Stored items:
· · ·
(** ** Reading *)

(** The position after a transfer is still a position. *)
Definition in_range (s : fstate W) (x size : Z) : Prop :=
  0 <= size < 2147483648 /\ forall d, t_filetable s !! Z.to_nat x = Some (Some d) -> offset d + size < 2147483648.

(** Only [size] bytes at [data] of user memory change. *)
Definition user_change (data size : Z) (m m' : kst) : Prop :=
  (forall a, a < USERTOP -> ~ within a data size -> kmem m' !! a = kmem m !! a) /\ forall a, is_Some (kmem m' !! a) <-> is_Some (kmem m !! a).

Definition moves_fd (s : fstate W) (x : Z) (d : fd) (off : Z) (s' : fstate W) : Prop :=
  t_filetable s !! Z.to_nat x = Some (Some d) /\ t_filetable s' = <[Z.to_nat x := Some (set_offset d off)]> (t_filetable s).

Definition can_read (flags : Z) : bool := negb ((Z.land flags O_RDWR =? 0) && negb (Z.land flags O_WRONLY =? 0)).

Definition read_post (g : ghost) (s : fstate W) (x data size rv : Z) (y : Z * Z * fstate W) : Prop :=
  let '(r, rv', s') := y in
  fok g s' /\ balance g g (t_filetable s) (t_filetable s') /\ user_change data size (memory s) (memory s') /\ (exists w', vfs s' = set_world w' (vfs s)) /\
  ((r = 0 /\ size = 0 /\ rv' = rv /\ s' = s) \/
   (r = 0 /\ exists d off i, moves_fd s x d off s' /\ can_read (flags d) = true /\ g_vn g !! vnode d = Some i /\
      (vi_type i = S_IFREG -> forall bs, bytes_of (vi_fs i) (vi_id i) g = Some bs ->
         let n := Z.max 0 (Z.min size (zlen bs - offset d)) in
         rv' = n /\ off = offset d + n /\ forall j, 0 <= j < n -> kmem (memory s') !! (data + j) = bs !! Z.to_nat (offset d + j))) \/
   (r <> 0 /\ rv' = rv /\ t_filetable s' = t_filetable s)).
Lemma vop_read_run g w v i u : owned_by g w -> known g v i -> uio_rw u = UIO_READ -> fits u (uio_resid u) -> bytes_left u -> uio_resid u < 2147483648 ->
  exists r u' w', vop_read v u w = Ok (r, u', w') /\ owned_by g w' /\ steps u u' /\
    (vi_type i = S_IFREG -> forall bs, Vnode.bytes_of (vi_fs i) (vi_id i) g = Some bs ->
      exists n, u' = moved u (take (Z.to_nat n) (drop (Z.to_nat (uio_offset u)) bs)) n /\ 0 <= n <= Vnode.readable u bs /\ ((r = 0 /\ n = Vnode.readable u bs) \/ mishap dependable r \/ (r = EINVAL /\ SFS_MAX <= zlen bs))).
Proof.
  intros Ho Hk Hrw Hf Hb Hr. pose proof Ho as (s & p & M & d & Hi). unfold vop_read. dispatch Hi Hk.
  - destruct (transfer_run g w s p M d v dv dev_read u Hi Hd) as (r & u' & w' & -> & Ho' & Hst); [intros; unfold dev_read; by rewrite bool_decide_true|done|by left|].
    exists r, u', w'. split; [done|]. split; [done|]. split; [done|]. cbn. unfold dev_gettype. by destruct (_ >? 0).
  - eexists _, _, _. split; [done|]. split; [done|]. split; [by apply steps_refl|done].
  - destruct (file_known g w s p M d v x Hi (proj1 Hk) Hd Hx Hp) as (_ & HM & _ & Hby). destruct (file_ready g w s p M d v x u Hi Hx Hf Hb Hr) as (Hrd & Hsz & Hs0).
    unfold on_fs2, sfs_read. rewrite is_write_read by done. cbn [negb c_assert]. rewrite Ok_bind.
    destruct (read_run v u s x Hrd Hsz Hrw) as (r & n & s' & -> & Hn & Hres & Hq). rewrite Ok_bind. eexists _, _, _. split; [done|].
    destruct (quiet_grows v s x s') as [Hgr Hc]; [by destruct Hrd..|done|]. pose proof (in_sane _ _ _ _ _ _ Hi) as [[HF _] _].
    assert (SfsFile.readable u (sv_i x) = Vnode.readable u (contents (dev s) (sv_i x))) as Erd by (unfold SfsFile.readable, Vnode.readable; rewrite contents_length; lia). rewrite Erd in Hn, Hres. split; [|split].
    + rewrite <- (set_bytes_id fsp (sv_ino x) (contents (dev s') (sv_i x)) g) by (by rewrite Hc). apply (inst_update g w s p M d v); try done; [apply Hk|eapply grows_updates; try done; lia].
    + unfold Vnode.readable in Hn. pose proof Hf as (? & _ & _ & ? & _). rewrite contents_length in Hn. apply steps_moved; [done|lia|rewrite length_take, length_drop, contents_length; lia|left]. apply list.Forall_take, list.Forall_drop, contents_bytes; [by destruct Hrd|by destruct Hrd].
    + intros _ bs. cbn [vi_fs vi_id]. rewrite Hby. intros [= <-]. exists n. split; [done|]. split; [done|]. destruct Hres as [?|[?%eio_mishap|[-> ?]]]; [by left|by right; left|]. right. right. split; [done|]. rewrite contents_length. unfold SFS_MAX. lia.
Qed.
· · ·
● WORK TASK
All of the data needs to be reproduced exactly, with no line missing.

● YOUR SOLUTION
(** ** Reading *)

(** The position after a transfer is still a position. *)
Definition in_range (s : fstate W) (x size : Z) : Prop :=
  0 <= size < 2147483648 /\ forall d, t_filetable s !! Z.to_nat x = Some (Some d) -> offset d + size < 2147483648.

(** Only [size] bytes at [data] of user memory change. *)
Definition user_change (data size : Z) (m m' : kst) : Prop :=
  (forall a, a < USERTOP -> ~ within a data size -> kmem m' !! a = kmem m !! a) /\ forall a, is_Some (kmem m' !! a) <-> is_Some (kmem m !! a).

Definition moves_fd (s : fstate W) (x : Z) (d : fd) (off : Z) (s' : fstate W) : Prop :=
  t_filetable s !! Z.to_nat x = Some (Some d) /\ t_filetable s' = <[Z.to_nat x := Some (set_offset d off)]> (t_filetable s).

Definition can_read (flags : Z) : bool := negb ((Z.land flags O_RDWR =? 0) && negb (Z.land flags O_WRONLY =? 0)).

Definition read_post (g : ghost) (s : fstate W) (x data size rv : Z) (y : Z * Z * fstate W) : Prop :=
  let '(r, rv', s') := y in
  fok g s' /\ balance g g (t_filetable s) (t_filetable s') /\ user_change data size (memory s) (memory s') /\ (exists w', vfs s' = set_world w' (vfs s)) /\
  ((r = 0 /\ size = 0 /\ rv' = rv /\ s' = s) \/
   (r = 0 /\ exists d off i, moves_fd s x d off s' /\ can_read (flags d) = true /\ g_vn g !! vnode d = Some i /\
      (vi_type i = S_IFREG -> forall bs, bytes_of (vi_fs i) (vi_id i) g = Some bs ->
         let n := Z.max 0 (Z.min size (zlen bs - offset d)) in
         rv' = n /\ off = offset d + n /\ forall j, 0 <= j < n -> kmem (memory s') !! (data + j) = bs !! Z.to_nat (offset d + j))) \/
   (r <> 0 /\ rv' = rv /\ t_filetable s' = t_filetable s)).
Lemma vop_read_run g w v i u : owned_by g w -> known g v i -> uio_rw u = UIO_READ -> fits u (uio_resid u) -> bytes_left u -> uio_resid u < 2147483648 ->
  exists r u' w', vop_read v u w = Ok (r, u', w') /\ owned_by g w' /\ steps u u' /\
    (vi_type i = S_IFREG -> forall bs, Vnode.bytes_of (vi_fs i) (vi_id i) g = Some bs ->
      exists n, u' = moved u (take (Z.to_nat n) (drop (Z.to_nat (uio_offset u)) bs)) n /\ 0 <= n <= Vnode.readable u bs /\ ((r = 0 /\ n = Vnode.readable u bs) \/ mishap dependable r \/ (r = EINVAL /\ SFS_MAX <= zlen bs))).
Proof.
  intros Ho Hk Hrw Hf Hb Hr. pose proof Ho as (s & p & M & d & Hi). unfold vop_read. dispatch Hi Hk.
  - destruct (transfer_run g w s p M d v dv dev_read u Hi Hd) as (r & u' & w' & -> & Ho' & Hst); [intros; unfold dev_read; by rewrite bool_decide_true|done|by left|].
    exists r, u', w'. split; [done|]. split; [done|]. split; [done|]. cbn. unfold dev_gettype. by destruct (_ >? 0).
  - eexists _, _, _. split; [done|]. split; [done|]. split; [by apply steps_refl|done].
  - destruct (file_known g w s p M d v x Hi (proj1 Hk) Hd Hx Hp) as (_ & HM & _ & Hby). destruct (file_ready g w s p M d v x u Hi Hx Hf Hb Hr) as (Hrd & Hsz & Hs0).
    unfold on_fs2, sfs_read. rewrite is_write_read by done. cbn [negb c_assert]. rewrite Ok_bind.
    destruct (read_run v u s x Hrd Hsz Hrw) as (r & n & s' & -> & Hn & Hres & Hq). rewrite Ok_bind. eexists _, _, _. split; [done|].
    destruct (quiet_grows v s x s') as [Hgr Hc]; [by destruct Hrd..|done|]. pose proof (in_sane _ _ _ _ _ _ Hi) as [[HF _] _].
    assert (SfsFile.readable u (sv_i x) = Vnode.readable u (contents (dev s) (sv_i x))) as Erd by (unfold SfsFile.readable, Vnode.readable; rewrite contents_length; lia). rewrite Erd in Hn, Hres. split; [|split].
    + rewrite <- (set_bytes_id fsp (sv_ino x) (contents (dev s') (sv_i x)) g) by (by rewrite Hc). apply (inst_update g w s p M d v); try done; [apply Hk|eapply grows_updates; try done; lia].
    + unfold Vnode.readable in Hn. pose proof Hf as (? & _ & _ & ? & _). rewrite contents_length in Hn. apply steps_moved; [done|lia|rewrite length_take, length_drop, contents_length; lia|left]. apply list.Forall_take, list.Forall_drop, contents_bytes; [by destruct Hrd|by destruct Hrd].
    + intros _ bs. cbn [vi_fs vi_id]. rewrite Hby. intros [= <-]. exists n. split; [done|]. split; [done|]. destruct Hres as [?|[?%eio_mishap|[-> ?]]]; [by left|by right; left|]. right. right. split; [done|]. rewrite contents_length. unfold SFS_MAX. lia.
Qed.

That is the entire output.